Not long ago, a psychiatrist in private practice telephoned associate professor of psychiatry Robert Stickgold, a cognitive neuroscientist specializing in sleep research. He asked whether Stickgold knew of any reason not to prescribe modafinil, a new wakefulness-promoting drug, to a Harvard undergraduate facing a lot of academic work in exam period.

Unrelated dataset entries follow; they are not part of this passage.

(* ===== verification/TradeEngine.v ===== *)
(** * Trade engine (src/hft/src/trade_engine.hpp)

    The class template that owns the book, the features, the positions and the
    order manager and drives the strategy.  The strategy is a parameter, as it is
    of the template: its callbacks may change its own state and use the order
    manager.  The two queues are the lists of messages that are there when the
    loop looks (their order is that of the queue theorems). *)

From S2P Require Import Prelude Types MemoryPool OrderBook OrderBookRefine PositionKeeper LayerBook QuoteReconciler OrderStateManager OrderExpiry OrderManager FeatureEngine MarketConsumer.

Module TradeEngine.

Import PositionKeeper.

Section Engine.

Context {P : Type} `{NodePool P} {S : Type}.

(** [tick_converter_.scale_int] of the order manager. *)
Context (scale_int : Z).

(** The strategy's callbacks.  They may change the strategy, the order manager and
    the book (reading levels refreshes its cache), and may end the process. *)
Context (strategy_on_orderbook_updated : string -> Z -> Side -> FeatureEngine.Engine -> Keeper ->
           S * Book P * OrderManager.OM -> option (S * Book P * OrderManager.OM)).
Context (strategy_on_trade_updated : MarketData -> FeatureEngine.Engine -> Keeper ->
           S * Book P * OrderManager.OM -> option (S * Book P * OrderManager.OM)).
Context (strategy_on_order_updated : ExecutionReport -> Keeper ->
           S * Book P * OrderManager.OM -> option (S * Book P * OrderManager.OM)).

Record TE := mkTE {
  ticker_ : string;
  book_ : Book P;
  feature_engine_ : FeatureEngine.Engine;
  position_keeper_ : Keeper;
  order_manager_ : OrderManager.OM;
  strategy_ : S;
}.

Definition set_book (b : Book P) (t : TE) : TE :=
  mkTE (ticker_ t) b (feature_engine_ t) (position_keeper_ t) (order_manager_ t) (strategy_ t).
Definition set_features (f : FeatureEngine.Engine) (t : TE) : TE :=
  mkTE (ticker_ t) (book_ t) f (position_keeper_ t) (order_manager_ t) (strategy_ t).
Definition set_keeper (k : Keeper) (t : TE) : TE :=
  mkTE (ticker_ t) (book_ t) (feature_engine_ t) k (order_manager_ t) (strategy_ t).
Definition set_strategy (s : S * OrderManager.OM) (t : TE) : TE :=
  mkTE (ticker_ t) (book_ t) (feature_engine_ t) (position_keeper_ t) s.2 s.1.

(** ** Notifications of the book *)

Definition on_orderbook_updated (ticker : string) (price : Z) (side : Side) (t : TE) : option TE :=
  let t := set_features (FeatureEngine.on_order_book_updated (bbo (book_ t)) (feature_engine_ t)) t in
  '(s, b, m) ← strategy_on_orderbook_updated ticker price side (feature_engine_ t) (position_keeper_ t)
        (strategy_ t, book_ t, order_manager_ t);
  Some (set_strategy (s, m) (set_book b t)).

Definition on_trade_updated (md : MarketData) (t : TE) : option TE :=
  let t := set_features (FeatureEngine.on_trade_updated md (bbo (book_ t)) (feature_engine_ t)) t in
  '(s, b, m) ← strategy_on_trade_updated md (feature_engine_ t) (position_keeper_ t)
        (strategy_ t, book_ t, order_manager_ t);
  Some (set_strategy (s, m) (set_book b t)).

Definition on_book_ticker_updated (md : MarketData) (t : TE) : TE :=
  set_features (FeatureEngine.on_book_ticker_updated md (feature_engine_ t)) t.

Definition notify (n : Notification) (t : TE) : option TE :=
  match n with
  | OnTradeUpdated md => on_trade_updated md t
  | OnBookTickerUpdated md => Some (on_book_ticker_updated md t)
  | OnOrderbookUpdated ticker price side => on_orderbook_updated ticker price side t
  end.

(** [ticker_order_book_[ticker]->on_market_data_updated(market_data)]: an unknown
    ticker gives a null book. *)
Definition apply_market_data (md : MarketData) (t : TE) : option TE :=
  if negb (String.eqb (md_ticker_id md) (ticker_ t)) then None
  else
    '(b, ns) ← on_market_data_updated md (book_ t);
    foldl (fun acc n => acc ≫= notify n) (Some (set_book b t)) ns.

(** ** Responses *)

Definition on_order_updated (now : Z) (report : ExecutionReport) (t : TE) : option TE :=
  k ← (if bool_decide (exec_type report = ETTrade) then keeper_add_fill report (position_keeper_ t)
       else Some (position_keeper_ t));
  let t := set_keeper k t in
  '(s, b, m) ← strategy_on_order_updated report (position_keeper_ t) (strategy_ t, book_ t, order_manager_ t);
  let t := set_strategy (s, m) (set_book b t) in
  Some (set_strategy (strategy_ t, OrderManager.on_order_updated scale_int now report (order_manager_ t)) t).

Inductive Response :=
  ExecutionReportR (r : ExecutionReport) | OrderCancelRejectR | OrderMassCancelReportR | InvalidR.

Definition on_response (now : Z) (r : Response) (t : TE) : option TE :=
  match r with
  | ExecutionReportR report => on_order_updated now report t
  | _ => Some t
  end.

(** ** The loop of [run] *)

Definition kMarketDataBatchLimit : nat := 128.
Definition kResponseBatchLimit : nat := 64.

(** [while (queue->dequeue(message) && processed < limit) handle(message)]: the
    state, what was dequeued without being handled, and what is still queued. *)
Fixpoint batch {M : Type} (limit : nat) (handle : M -> TE -> option (TE * bool)) (processed : nat)
    (pending : list M) (t : TE) : option (TE * list M * list M) :=
  match pending with
  | [] => Some (t, [], [])
  | message :: pending' =>
      if (processed <? limit)%nat then
        '(t', counted) ← handle message t;
        batch limit handle (if (counted : bool) then Datatypes.S processed else processed) pending' t'
      else Some (t, [message], pending')
  end.

(** A market message: a null pointer is skipped, not counted. *)
Definition handle_market_message (message : option MarketConsumer.Event) (t : TE) : option (TE * bool) :=
  match message with
  | None => Some (t, false)
  | Some e =>
      t' ← foldl (fun acc md => acc ≫= apply_market_data md) (Some t) (MarketConsumer.data e);
      Some (t', true)
  end.

Definition handle_response (now : Z) (r : Response) (t : TE) : option (TE * bool) :=
  t' ← on_response now r t; Some (t', true).

Definition run_market_batch (pending : list (option MarketConsumer.Event)) (t : TE) :=
  batch kMarketDataBatchLimit handle_market_message 0 pending t.

Definition run_response_batch (now : Z) (pending : list Response) (t : TE) :=
  batch kResponseBatchLimit (handle_response now) 0 pending t.

(** ** Fills *)

(** The strategy handles the report without using the order manager. *)
Definition quiet (r : ExecutionReport) (t : TE) : Prop :=
  forall k, exists s' b',
    strategy_on_order_updated r k (strategy_ t, book_ t, order_manager_ t) = Some (s', b', order_manager_ t).

(** A fill moves quantity from the reserved position to the position.  For a
    trade report of a partial or complete fill whose fill quantity is what the
    slot it matches loses, and that the strategy handles without trading, the position plus the reserved position is the same before and
    after: the exposure that the risk limits bound does not jump. *)
Theorem fill_moves_reserved_to_position now r t p :
  quiet r t -> exec_type r = ETTrade -> position_keeper_ t !! symbol r = Some p ->
  let om := order_manager_ t in
  let sb := LayerBook.side_book (symbol r) (er_side r) (er_position_side r) (OrderManager.layer_book_ om) in
  let l := OrderStateManager.report_layer scale_int r sb in
  let slot := OrderStateManager.slot_at sb l in
  0 <= l ->
  (ord_status r = OSPartiallyFilled \/ (ord_status r = OSFilled /\ leaves_qty r = 0)) ->
  last_qty r = LayerBook.qty slot - leaves_qty r ->
  exists t' p', on_order_updated now r t = Some t' /\ position_keeper_ t' !! symbol r = Some p' /\
    position_ p' + OrderManager.position_tracker_ (order_manager_ t') =
    position_ p + OrderManager.position_tracker_ om.
Proof.
  intros Hq Hex Hp om sb l slot Hl Hst Hlast. unfold on_order_updated.
  rewrite bool_decide_eq_true_2 by done. unfold keeper_add_fill. rewrite Hp. cbn [mbind option_bind].
  match goal with |- context [strategy_on_order_updated r ?k _] => destruct (Hq k) as (s' & b' & Hs') end.
  cbn [position_keeper_ strategy_ order_manager_ book_ set_keeper] in *. rewrite Hs'. cbn [mbind option_bind].
  eexists _, _. split; [reflexivity|]. cbn. split; [apply lookup_insert_eq|].
  destruct (add_fill_position r p) as [-> _]. fold om.
  assert (E : OrderManager.position_tracker_ (OrderManager.on_order_updated scale_int now r om) =
    OrderManager.position_tracker_ om - sideToValue (er_side r) * last_qty r); [|lia].
  unfold OrderManager.on_order_updated. fold sb.
  assert (Hr : (OrderStateManager.handle_execution_report scale_int now r
      (sb, OrderManager.position_tracker_ om)).2 =
    OrderManager.position_tracker_ om - sideToValue (er_side r) * last_qty r).
  { unfold OrderStateManager.handle_execution_report.
    destruct Hst as [-> | [-> H0]];
      unfold OrderStateManager.handle_partially_filled, OrderStateManager.handle_filled;
      fold l; rewrite (proj2 (Z.ltb_ge l 0)) by lia; fold slot.
    - rewrite Hlast. by case_bool_decide.
    - rewrite Hlast, H0, Z.sub_0_r. done. }
  destruct (OrderStateManager.handle_execution_report _ _ _ _) as [sb' res']. cbn [snd] in Hr. subst res'.
  repeat case_match; done.
Qed.

(** ** Batches *)

Lemma batch_all {M} limit (handle : M -> TE -> option (TE * bool)) ms rest t t' processed :
  (processed + length ms <= limit)%nat ->
  foldl (fun acc m => acc ≫= fun t => '(t', c) ← handle m t; if (c : bool) then Some t' else None) (Some t) ms = Some t' ->
  batch limit handle processed (ms ++ rest) t = batch limit handle (processed + length ms) rest t'.
Proof.
  revert processed t. induction ms as [|m ms IH]; intros processed t Hlen; simpl in *.
  { intros [= ->]. by rewrite Nat.add_0_r. }
  rewrite (proj2 (Nat.ltb_lt _ _)) by lia.
  assert (Hnone : forall (f : TE -> M -> option TE), foldl (fun acc m => acc ≫= fun t => f t m) None ms = None)
    by (intros; clear IH Hlen; by induction ms).
  destruct (handle m t) as [[t1 c]|] eqn:E; simpl; [|intros X; by rewrite Hnone in X].
  destruct c; simpl; [|intros X; by rewrite Hnone in X].
  intros Hf. rewrite IH by (done || lia). f_equal. lia.
Qed.

(** A full batch loses the next message.  When more messages are there than
    the batch limit, the loop handles exactly the first [limit], then dequeues
    one more before it tests the limit: that message is neither handled nor
    queued any more. *)
Theorem full_batch_loses_message {M} limit (handle : M -> TE -> option (TE * bool)) ms x rest t t' :
  length ms = limit ->
  foldl (fun acc m => acc ≫= fun t => '(t', c) ← handle m t; if (c : bool) then Some t' else None) (Some t) ms = Some t' ->
  batch limit handle 0 (ms ++ x :: rest) t = Some (t', [x], rest).
Proof.
  intros Hlen Hf. rewrite (batch_all limit handle ms (x :: rest) t t') by (done || lia). simpl.
  by rewrite (proj2 (Nat.ltb_ge _ _)) by lia.
Qed.

End Engine.

(** ** Witnesses *)

#[local] Existing Instance bucket_pool_impl.

(** A strategy that does nothing. *)
Definition idle_report : ExecutionReport -> Keeper -> unit * Book MemoryPool.pool * OrderManager.OM ->
    option (unit * Book MemoryPool.pool * OrderManager.OM) :=
  fun _ _ s => Some s.
Definition idle_book : string -> Z -> Side -> FeatureEngine.Engine -> Keeper ->
    unit * Book MemoryPool.pool * OrderManager.OM -> option (unit * Book MemoryPool.pool * OrderManager.OM) :=
  fun _ _ _ _ _ s => Some s.
Definition idle_trade : MarketData -> FeatureEngine.Engine -> Keeper ->
    unit * Book MemoryPool.pool * OrderManager.OM -> option (unit * Book MemoryPool.pool * OrderManager.OM) :=
  fun _ _ _ s => Some s.

(** An engine with one live buy order of quantity 5, all of it reserved. *)
Definition demo_om : OrderManager.OM :=
  OrderManager.mkOM
    {[ "BTCUSDC"%string := [[OrderStateManager.demo_side_book; LayerBook.new_side_book];
                      [LayerBook.new_side_book; LayerBook.new_side_book]] ]}
    5 (QuoteReconciler.mkVenue 10 1 100 0 1) (OrderExpiry.new_expiry 100 1000) [].
Definition demo_engine : TE :=
  mkTE "BTCUSDC" (new_book (from_ini 1 8192) (MemoryPool.create 2) (MemoryPool.create 2))
    (FeatureEngine.new_engine 64) (new_keeper "BTCUSDC") demo_om tt.
Definition demo_fill : ExecutionReport :=
  mkReport 77 "BTCUSDC" ETTrade OSPartiallyFilled 2 3 1000 kBuy (Some kLong).

Lemma fill_moves_reserved_to_position_witness :
  exists t' p', on_order_updated 1 idle_report 9 demo_fill demo_engine = Some t' /\
    position_keeper_ t' !! "BTCUSDC"%string = Some p' /\
    position_ p' + OrderManager.position_tracker_ (order_manager_ t') = 0 + 5.
Proof.
  apply (fill_moves_reserved_to_position 1 idle_report 9 demo_fill demo_engine PositionInfo_default);
    [by do 2 eexists | done | done | by vm_compute | by left | by vm_compute].
Defined.

Definition empty_message : option MarketConsumer.Event :=
  Some (MarketConsumer.mkEvent 1 1 0 MDMarket []).

Lemma full_batch_loses_message_witness :
  run_market_batch idle_book idle_trade
    (replicate 128 empty_message ++ [empty_message; empty_message]) demo_engine =
  Some (demo_engine, [empty_message], [empty_message]).
Proof.
  apply (full_batch_loses_message kMarketDataBatchLimit (handle_market_message idle_book idle_trade)
    (replicate 128 empty_message) empty_message [empty_message] demo_engine demo_engine); by vm_compute.
Defined.

End TradeEngine.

The question resonated on several levels. Used as an aid to prolonged study, modafinil is tantamount to a “performance-enhancing” drug—one of those controversial, and often illegal, boosters used by some athletes. In contrast to wakefulness-producing stimulants like amphetamines, modafinil (medically indicated for narcolepsy and tiredness secondary to multiple sclerosis and depression) does not seem to impair judgment or produce jitters. “There’s no buzz, no crash, and it’s not clear that the body tries to make up the lost sleep,” reports Stickgold. “That said, all sleeping medications more or less derange your normal sleep patterns. They do not produce normal sleep.” Even so, the U.S. military is sinking millions of dollars into research on modafinil, trying to see if they can keep soldiers awake and on duty—in Iraq, for example—for 80 out of 88 hours: two 40-hour shifts separated by eight hours of sleep.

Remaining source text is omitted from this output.